Juan Gabriel vuelve a los escenarios. Se presentará en público luego de no saberse de él durante largos meses. El concierto será en Londres, dentro de la gira de su último disco…

Nicolás salió a la calle. La gente seguía en lo mismo. El sol caía. Todas las personas comenzaban a verse como sombras, rojizas, oscuras… movedizas. Nicolás pensó en su padre o pensó en sí mismo ¿quién era él? ¿Alguien puede desaparecer para siempre? La historia dice que sí. Pero todo pasa y todo queda, dice el dicho popular. Y en todo este tiempo en el que no estuvo en la editorial ¿qué fue de él mismo? ¿Qué fue de él, allá en argentina, mientras no estaba allí… mientras viajaba tras una sombra? El poder de las palabras. Las palabras que crean realidad. Las preguntas se derivaban incansables. Seguramente no era porque conociera la verdad. Solo le contaron, de una manera brillante, una historia que podría nada más ser el delirio persecutorio de un borracho. Una simple teoría conspirativa. Pero, muchas veces, ocultar la verdad diciéndola, a sabiendas de que no será creída, es la mejor manera de esconder dicha verdad.

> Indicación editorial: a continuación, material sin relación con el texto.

Lemma ntohl_htonl a b c d : byte_ok a → byte_ok b → byte_ok c → byte_ok d →
  htonl (Z.lor (Z.lor (Z.lor (Z.shiftl a 24) (Z.shiftl b 16)) (Z.shiftl c 8)) d) = [a; b; c; d] ∧
  (let addr := ntohl [a; b; c; d] in
   [Z.land 0xff (Z.shiftr addr 24); Z.land 0xff (Z.shiftr addr 16); Z.land 0xff (Z.shiftr addr 8); Z.land 0xff addr] = [a; b; c; d]).
Proof.
  unfold byte_ok, is_uint. change (2 ^ 8) with 256. intros Ha Hb Hc Hd. unfold htonl, ntohl. cbn [fold_left].
  set (v := a * 2 ^ 24 + b * 2 ^ 16 + c * 2 ^ 8 + d).
  assert (Z.lor (Z.lor (Z.lor (Z.shiftl a 24) (Z.shiftl b 16)) (Z.shiftl c 8)) d = v) as ->.
  { rewrite <-!Z.lor_assoc, (Z.lor_comm (Z.shiftl c 8)), (lor_shiftl_add _ _ 8) by (unfold is_uint; lia).
    rewrite (Z.lor_comm (Z.shiftl b 16)), (lor_shiftl_add _ _ 16) by (unfold is_uint; lia).
    rewrite Z.lor_comm, (lor_shiftl_add _ _ 24) by (unfold is_uint; lia). unfold v. lia. }
  assert (∀ x y, 0 <= x → 0 <= y < 256 → Z.lor (Z.shiftl x 8) y = x * 256 + y) as Hstep.
  { intros x y Hx Hy. rewrite Z.lor_comm, lor_shiftl_add by (unfold is_uint; lia). lia. }
  rewrite (Hstep 0 a), (Hstep (0 * 256 + a) b), (Hstep ((0 * 256 + a) * 256 + b) c), (Hstep (((0 * 256 + a) * 256 + b) * 256 + c) d) by lia.
  replace ((((0 * 256 + a) * 256 + b) * 256 + c) * 256 + d) with v by (unfold v; lia).
  rewrite !(Z.land_comm 255), !land_255. unfold u8, uwrap. rewrite !Z.shiftr_div_pow2 by lia. change (2 ^ 8) with 256.
  change (2 ^ 24) with 16777216 in *. change (2 ^ 16) with 65536 in *.
  assert (v / 16777216 mod 256 = a) as -> by (unfold v; Z.to_euclidean_division_equations; lia).
  assert (v / 65536 mod 256 = b) as -> by (unfold v; Z.to_euclidean_division_equations; lia).
  assert (v / 256 mod 256 = c) as -> by (unfold v; Z.to_euclidean_division_equations; lia).
  assert (v mod 256 = d) as -> by (unfold v; Z.to_euclidean_division_equations; lia). done.
Qed.

(** What [dns_any_parse] has to do with the bytes, at the place of the data. *)
Definition bytes_read (t : Z) (any : dns_any) (bs : bytes) : Prop :=
  ∀ P'' rr, packet_ok P'' → rr_type rr = t → 12 <= rd_p rr → rd_len rr = zlen bs → rd_p rr + zlen bs <= p_end P'' →
    holds (p_data P'') (rd_p rr) bs → ∃ any', dns_any_parse rr P'' DNS_TXT_MINDATA = Returns (inr any') ∧ same_any any any'.

Lemma plain_bytes_read t any P P' bs :
  holds (p_data P') (p_end P) (be16 (zlen bs) ++ bs) → p_end P' = p_end P + 2 + zlen bs → 12 <= p_end P →
  bytes_read t any bs → rdata_reads t any P P'.
Proof.
  intros Hh HE H12 Hread. eapply plain_data_reads; [lia|exact Hh|done|done|]. intros P'' rr HP Ht Hp Hl Hle Hh2.
  apply Hread; try done; rewrite Hp; lia || done.
Qed.

(** The length and then the bytes, appended. *)
Lemma append_reads K t any P bs :
  names_ok K (p_end P) P → p_end P + 2 + zlen bs <= p_size P → bytes_ok bs → bytes_read t any bs →
  push_reads K t any P (P ← p_append (be16 (zlen bs)) P; P ← p_append bs P; Returns (None, P)).
Proof.
  intros HN Hroom Hok Hread. pose proof (no_end _ _ _ HN) as HE.
  destruct (append_spec K (p_end P) P (be16 (zlen bs)) HN) as (P1 & -> & E1 & HN1 & Hk1 & Hh1 & Hm1 & _); [cbn; lia|apply be16_ok|]. in_run.
  change (zlen (be16 (zlen bs))) with 2 in E1.
  destruct (append_spec K (p_end P) P1 bs HN1) as (P2 & -> & E2 & HN2 & Hk2 & Hh2 & Hm2 & _);
    [unfold p_size in *; rewrite (proj1 Hk1), E1; lia|done|]. in_run. rewrite E1 in *.
  assert (kept (p_end P) (p_data P) (p_data P2)) as Hk by (eapply kept_less; [by eapply kept_trans|lia]).
  exists None, P2. split; [done|]. split; [done|]. split; [apply HN2|]. split; [congruence|]. split; [unfold p_size in *; lia|].
  split; [eapply names_more; [exact HN2|lia|lia]|]. apply (plain_bytes_read _ _ _ _ bs); [|lia|lia|done].
  apply holds_app; [lia|]. split; [|exact Hh2]. eapply kept_holds; [exact Hk2|lia| |exact Hh1]. change (zlen (be16 (zlen bs))) with 2. lia.
Qed.

Lemma a_push_reads K P addr : names_ok K (p_end P) P → any_ok DNS_T_A (any_a addr) → push_reads K DNS_T_A (any_a addr) P (dns_a_push P addr).
Proof.
  intros HN (_ & Hlen & Hok). unfold dns_a_push, p_room. destruct (Z.ltb_spec (p_size P - p_end P) 6); [apply push_fails; [apply kept_refl|apply HN|done]|].
  destruct addr as [|a [|b [|c [|d [|]]]]]; try done. pose proof Hok as Hok'.
  apply Forall_cons in Hok as [Ha Hok]. apply Forall_cons in Hok as [Hb Hok].
  apply Forall_cons in Hok as [Hc Hok]. apply Forall_cons in Hok as [Hd _]. destruct (ntohl_htonl a b c d Ha Hb Hc Hd) as [Hin Hout].
  cbv zeta in Hout |- *. rewrite Hout. apply (append_reads K DNS_T_A _ P [a; b; c; d]); [done|cbn; lia|done|].
  intros P'' rr HP Ht Hp Hl Hle Hh. unfold dns_any_parse. rewrite Ht. change (DNS_T_A =? DNS_T_A) with true. cbv iota.
  unfold dns_a_parse. rewrite Hl. cbn [length Z.of_nat Z.eqb Pos.eqb Pos.of_succ_nat Pos.succ negb].
  assert (0 <= rd_p rr) as Hp0 by lia. change (negb (Z.of_nat 4 =? 4)) with false. cbv iota.
  pose proof (holds_rd _ _ _ 0 a Hp0 Hh eq_refl) as H0. rewrite Z.add_0_r in H0. rewrite H0. in_run.
  rewrite (holds_rd _ _ _ 1 b Hp0 Hh eq_refl : rd _ (rd_p rr + 1) = _), (holds_rd _ _ _ 2 c Hp0 Hh eq_refl : rd _ (rd_p rr + 2) = _),
    (holds_rd _ _ _ 3 d Hp0 Hh eq_refl : rd _ (rd_p rr + 3) = _). in_run. rewrite Hin. by eexists.
Qed.

Lemma rd_n_place P src bs : packet_ok P → 12 <= src → src + zlen bs <= p_end P → holds (p_data P) src bs →
  rd_n (p_data P) src (zlen bs) = Returns bs.
Proof. intros (_ & He & _) Hs Hfit Hh. apply holds_rd_n; [lia|done]. Qed.

Lemma aaaa_push_reads K P addr :
  names_ok K (p_end P) P → any_ok DNS_T_AAAA (any_aaaa addr) → push_reads K DNS_T_AAAA (any_aaaa addr) P (dns_aaaa_push P addr).
Proof.
  intros HN (_ & Hlen & Hok). unfold dns_aaaa_push, p_room.
  destruct (Z.ltb_spec (p_size P - p_end P) (2 + 16)); [apply push_fails; [apply kept_refl|apply HN|done]|].
  change [0; 16] with (be16 (Z.of_nat 16)). rewrite <-Hlen. apply append_reads; [done|lia|done|].
  intros P'' rr HP Ht Hp Hl Hle Hh. unfold dns_any_parse. rewrite Ht. change (DNS_T_AAAA =? DNS_T_A) with false.
  change (DNS_T_AAAA =? DNS_T_AAAA) with true. cbv iota. unfold dns_aaaa_parse. rewrite Hl, Hlen. cbn [negb Z.eqb Z.of_nat Pos.eqb Pos.of_succ_nat Pos.succ].
  change (negb (Z.of_nat 16 =? 16)) with false. cbv iota.
  pose proof (rd_n_place _ _ _ HP Hp Hle Hh) as Hr. rewrite Hlen in Hr. change (Z.of_nat 16) with 16 in Hr. rewrite Hr. in_run. by eexists.
Qed.

(** Data of any other type. *)
Lemma any_rdata_parse t rr P size : rr_type rr = t →
  t ∉ [DNS_T_A; DNS_T_AAAA; DNS_T_MX; DNS_T_NS; DNS_T_CNAME; DNS_T_SOA; DNS_T_SRV; DNS_T_OPT; DNS_T_PTR; DNS_T_SSHFP] →
  dns_any_parse rr P size =
    (if (t =? DNS_T_TXT) || (t =? DNS_T_SPF) then dns_txt_parse rr P size
     else if size <? rd_len rr then Returns (inl DNS_EILLEGAL)
     else data ← rd_n (p_data P) (rd_p rr) (rd_len rr); Returns (inr (any_rdata data))).
Proof.
  intros Ht Hno. unfold dns_any_parse. rewrite Ht. rewrite !not_elem_of_cons in Hno.
  destruct Hno as (H1 & H2 & H3 & H4 & H5 & H6 & H7 & H8 & H9 & H10 & _).
  apply Z.eqb_neq in H1, H2, H3, H4, H5, H6, H7, H8, H9, H10. by rewrite H1, H2, H3, H4, H5, H6, H7, H8, H9, H10.
Qed.

Lemma any_rdata_push t P data :
  t ∉ [DNS_T_A; DNS_T_AAAA; DNS_T_MX; DNS_T_NS; DNS_T_CNAME; DNS_T_SOA; DNS_T_SRV; DNS_T_OPT; DNS_T_PTR; DNS_T_SSHFP] →
  dns_any_push P (any_rdata data) t =
    if (t =? DNS_T_TXT) || (t =? DNS_T_SPF) then dns_txt_push P data else dns_rdata_push P data.
Proof.
  intros Hno. unfold dns_any_push. rewrite !not_elem_of_cons in Hno. destruct Hno as (H1 & H2 & H3 & H4 & H5 & H6 & H7 & H8 & H9 & H10 & _).
  apply Z.eqb_neq in H1, H2, H3, H4, H5, H6, H7, H8, H9, H10. by rewrite H1, H2, H3, H4, H5, H6, H7, H8, H9, H10.
Qed.

Lemma rdata_push_reads K t P data :
  names_ok K (p_end P) P → any_ok t (any_rdata data) → (t =? DNS_T_TXT) || (t =? DNS_T_SPF) = false →
  push_reads K t (any_rdata data) P (dns_rdata_push P data).
Proof.
  intros HN (Hno & Hlen & Hok) Htxt. unfold dns_rdata_push, p_room.
  destruct (Z.ltb_spec (p_size P - p_end P) (zlen data + 2)); [apply push_fails; [apply kept_refl|apply HN|done]|].
  apply append_reads; [done|lia|done|]. intros P'' rr HP Ht Hp Hl Hle Hh. rewrite (any_rdata_parse t) by done. rewrite Htxt, Hl. ltb_no.
  rewrite (rd_n_place _ _ _ HP Hp Hle Hh). in_run. by eexists.
Qed.

(** ** Strings of a text *)

(** The strings that the loop of [dns_txt_push] writes. *)
Fixpoint txt_strings (fuel : nat) (data : bytes) : bytes :=
  match data, fuel with
  | [], _ | _, O => []
  | _, S fuel' => let n := Z.min 255 (zlen data) in n :: take (Z.to_nat n) data ++ txt_strings fuel' (drop (Z.to_nat n) data)
  end.

Lemma txt_strings_cons fuel d n : d ≠ [] → n = Z.min 255 (zlen d) →
  txt_strings (S fuel) d = n :: take (Z.to_nat n) d ++ txt_strings fuel (drop (Z.to_nat n) d) ∧
  0 < n <= 255 ∧ n <= zlen d ∧ length (take (Z.to_nat n) d) = Z.to_nat n ∧ length (drop (Z.to_nat n) d) = (length d - Z.to_nat n)%nat.
Proof. intros Hd ->. destruct d as [|b d]; [done|]. split; [done|]. rewrite length_take, length_drop. simpl. lia. Qed.

Lemma txt_strings_length fuel : ∀ d, (length d <= fuel)%nat → zlen (txt_strings fuel d) = zlen d + (zlen d + 254) / 255.
Proof.
  induction fuel as [|fuel IH]; intros d Hl; (destruct (decide (d = [])) as [->|Hd]; [done|]); [by destruct d; [|simpl in Hl; lia]|].
  destruct (txt_strings_cons fuel d _ Hd eq_refl) as (-> & Hn & Hle & Ht & Hdr). set (n := Z.min 255 (zlen d)) in *.
  cbn [length]. rewrite length_app, Ht. pose proof (IH (drop (Z.to_nat n) d)) as IH'. rewrite Hdr in IH'. specialize (IH' ltac:(lia)).
  rewrite Nat2Z.inj_succ, Nat2Z.inj_add, IH'. destruct (Z.le_gt_cases 255 (zlen d)).
  - assert (n = 255) as E by lia. rewrite E. replace (Z.of_nat (length d - Z.to_nat 255)) with (zlen d - 255) by lia.
    replace (zlen d + 254) with (zlen d - 255 + 254 + 1 * 255) by lia. rewrite Z.div_add by lia. lia.
  - assert (n = zlen d) as E by lia. rewrite E. replace (Z.of_nat (length d - Z.to_nat (zlen d))) with 0 by lia.
    replace (zlen d + 254) with (zlen d - 1 + 1 * 255) by lia. rewrite Z.div_add, (Z.div_small (zlen d - 1)) by lia. change ((0 + 254) / 255) with 0. lia.
Qed.
(* ===== verification/CorpcProto.v ===== *)
(** The message protocol of a channel: [src/corpc/corpc-proto.c].  A message is
    the packed C structure it is in the source, as the bytes of its memory: the
    senders fill it in host byte order, checksum it, swap its fields to network
    order and send it; [corpc_proto_recv_msg] does the opposite in the memory of
    a [comsg] and checks codes, sizes and checksum.  [wire] is the
    specification: the bytes a message is on the network.  The socket is the
    class [Transport]; [Segments] is an instance that delivers what was sent in
    segments, as TCP does. *)

From S2P Require Import Prelude Hash.
Import Crc32.

Open Scope Z_scope.

(** ** Sockets *)

(** [co_ssl_socket_send] and [co_ssl_socket_recv]: the value returned and, for
    the latter, the bytes stored at the start of the buffer. *)
Class Transport (S : Type) := {
  co_ssl_socket_send : bytes → S → Z * S;
  co_ssl_socket_recv : nat → S → Z * bytes * S;
}.

(** What [recv(2)] promises of a buffer of [n] bytes: as many bytes are stored
    as the value returned says, and they fit. *)
Class TransportLaws (S : Type) `{Transport S} : Prop := {
  recv_fits : ∀ n s r d s',
    co_ssl_socket_recv n s = (r, d, s') → zlen d = Z.max 0 r ∧ (length d ≤ n)%nat;
}.

(** ** Integers in memory *)

Definition host_bytes (host : byte_order) (n : nat) (x : Z) : bytes :=
  match host with LITTLE_ENDIAN => le_bytes n x | BIG_ENDIAN => be_bytes n x end.
Definition of_host (host : byte_order) (bs : bytes) : Z :=
  match host with LITTLE_ENDIAN => of_le bs | BIG_ENDIAN => of_be bs end.

(** [htons]/[ntohs] ([n = 2]) and [htonl]/[ntohl] ([n = 4]). *)
Definition hton (host : byte_order) (n : nat) (x : Z) : Z :=
  match host with
  | LITTLE_ENDIAN => of_be (le_bytes n x)
  | BIG_ENDIAN => uwrap (8 * Z.of_nat n) x
  end.

(** An integer field of [n] bytes at offset [pos]: load, store, and
    [p->f = ntoh(p->f)]. *)
Definition ld (host : byte_order) (n pos : nat) (m : bytes) : Z :=
  of_host host (mem_read pos n m).
Definition st (host : byte_order) (n pos : nat) (x : Z) (m : bytes) : bytes :=
  mem_write pos (host_bytes host n x) m.
Definition swap_field (host : byte_order) (n pos : nat) (m : bytes) : bytes :=
  st host n pos (hton host n (ld host n pos m)) m.

(** ** Messages *)

Definition co_msg_create_stream_req : Z := 1.
Definition co_msg_create_stream_resp : Z := 2.
Definition co_msg_close_stream_req : Z := 3.
Definition co_msg_data : Z := 4.
Definition co_msg_data_ack : Z := 5.

Inductive create_stream_responce_code :=
| create_stream_responce_ok | create_stream_responce_no_stream_resources
| create_stream_responce_no_service | create_stream_responce_no_method
| create_stream_responce_internal_error | create_stream_responce_protocol_error.

Definition create_stream_responce_value (c : create_stream_responce_code) : Z :=
  match c with
  | create_stream_responce_ok => 0
  | create_stream_responce_no_stream_resources => 1
  | create_stream_responce_no_service => 2
  | create_stream_responce_no_method => 3
  | create_stream_responce_internal_error => 4
  | create_stream_responce_protocol_error => 5
  end.

(** [struct comsghdr] and its packed layout. *)
Record comsghdr := mk_comsghdr {
  h_crc : Z;
  h_code : Z;
  h_sid : Z;
  h_did : Z;
  h_pldsize : Z;
}.

Definition sizeof_comsghdr : nat := 12.
Definition CORPC_MAX_MSG_SIZE : Z := 64 * 1024.
Definition CORPC_MAX_PAYLOAD_SIZE : Z := CORPC_MAX_MSG_SIZE - Z.of_nat sizeof_comsghdr.

(** The memory of a header whose fields hold these values. *)
Definition hdr_mem (host : byte_order) (h : comsghdr) : bytes :=
  host_bytes host 4 (h_crc h) ++ host_bytes host 2 (h_code h) ++ host_bytes host 2 (h_sid h) ++
  host_bytes host 2 (h_did h) ++ host_bytes host 2 (h_pldsize h).

(** Offsets of [struct comsghdr] and of the [details] of the messages. *)
Definition off_crc : nat := 0.
Definition off_code : nat := 4.
Definition off_sid : nat := 6.
Definition off_did : nat := 8.
Definition off_pldsize : nat := 10.
Definition off_details : nat := 12.
Definition create_section (alloc alloc_rxq : bool) : Sec (option loc) :=
  c ← channel;
  if streams_full c then _ ← set_errno ENOSR; mret None
  else
    sid ← gensid;
    r ← corpc_stream_new corpc_stream_opening sid 0 0 alloc alloc_rxq;
    match r with
    | None => mret None
    | Some l => _ ← push_stream l; mret (Some l)
    end.

Definition create_new_stream : Proc (option loc) :=
  do alloc ← choose; do alloc_rxq ← choose; crit (create_section alloc alloc_rxq).

(** ** References *)

(** [channel_destroy] *)
Definition channel_destroy : Sec unit :=
  _ ← channel;
  modify (λ w, mk_world None (w_heap w) (w_next w) (w_gsid w) (w_errno w)).

Definition no_streams (c : corpc_channel) : bool :=
  (CcArray.ccarray_size (Some (streams c)) <? 1)%nat.

Definition corpc_channel_addref_internal : Sec unit := upd_channel (λ c, set_refs (refs c + 1) c).

Definition corpc_channel_release_internal : Sec unit :=
  _ ← upd_channel (λ c, set_refs (refs c - 1) c);
  c ← channel;
  if (refs c <? 1) && no_streams c then channel_destroy else mret ().

Definition corpc_channel_close_internal : Sec unit :=
  _ ← upd_channel (λ c, set_sock (ml_close <$> ssl_sock c) c);
  _ ← upd_channel (set_ch_state corpc_channel_state_closed);
  corpc_channel_release_internal.

Definition corpc_channel_addref : Proc unit := crit corpc_channel_addref_internal.
Definition corpc_channel_release : Proc unit := crit corpc_channel_release_internal.
Definition corpc_channel_close : Proc unit := crit corpc_channel_close_internal.

Definition corpc_channel_relase : Proc unit :=
  do n ← crit (_ ← upd_channel (λ c, set_refs (refs c - 1) c); c ← channel; mret (refs c));
  if 0 <? n then Ret () else corpc_channel_close.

De todas maneras, lo que debería estar arruinándole el equilibrio y la claridad mental es el hecho de que se sintió identificado de alguna manera con JG. Un hombre atrapado dentro de un nombre que no le pertenecía. ¿Importaba acaso la verdad, la resolución del enigma? Lo peligroso de preguntar es que te pueden responder, Nicolás. ¿Cuán loco estaba este Esteban para inventarse semejante cosa? Y ¿cuán loco estaría él mismo por no poder relacionarse normalmente con la gente? ¿Por qué un hombre, o cinco, reaccionan en contra de lo que se supone que desearía cualquier mortal? Ser un dios moderno, dinero, lujos, sexo, todo. En el pecho de Nicolás algo comenzaba a subir de temperatura. El ansia de ser uno mismo. Su cerebro le enviaba una descarga de hormonas y químicos que se traducían en placer. Ahí, entre la miseria y la pobreza más representativa de Sudamérica. Él debe estar sintiendo placer al recordar la historia. Placer por la empatía con ese mejicano extraño vestido de Clint Eastwood. Comprendió, imagino yo, de una manera intuitiva y casi irracional —algo hasta ahora imposible en él —que no tenía una nota, no tenía un artículo ni una entrevista: tenía entre sus manos una historia. Un cuento. Y ese placer que le disparaba su cerebro. Eso, quizás, sea la sensibilidad artística. Y ahora se dedicará a escribir la historia, sin la pretensión periodística; lo hará solo por el hecho de dejar sentado en palabras lo que sintió al respecto de todo este asunto. Estos pensamientos y muchos otros, debieron invadir-lo en ese momento. De otra manera no me lo imagino. Percibí en sus ojos ese desconcierto que te deja la fantasía de la realidad… pero la realidad palpable, la que ostenta coincidencias extrañas, la que se mueve ignorando nuestra lógica. Cuando lo saludé y bajé el ala de mi sombrero, sabía que yo me estaba construyendo a mí mismo. El personaje que yo quería que él viera en mí. Nunca he sido bueno escribiendo… que lo haga otro por mí, entonces. Otro que se pregunte como yo: ¿Tan fuerte es el ansia de ser uno mismo?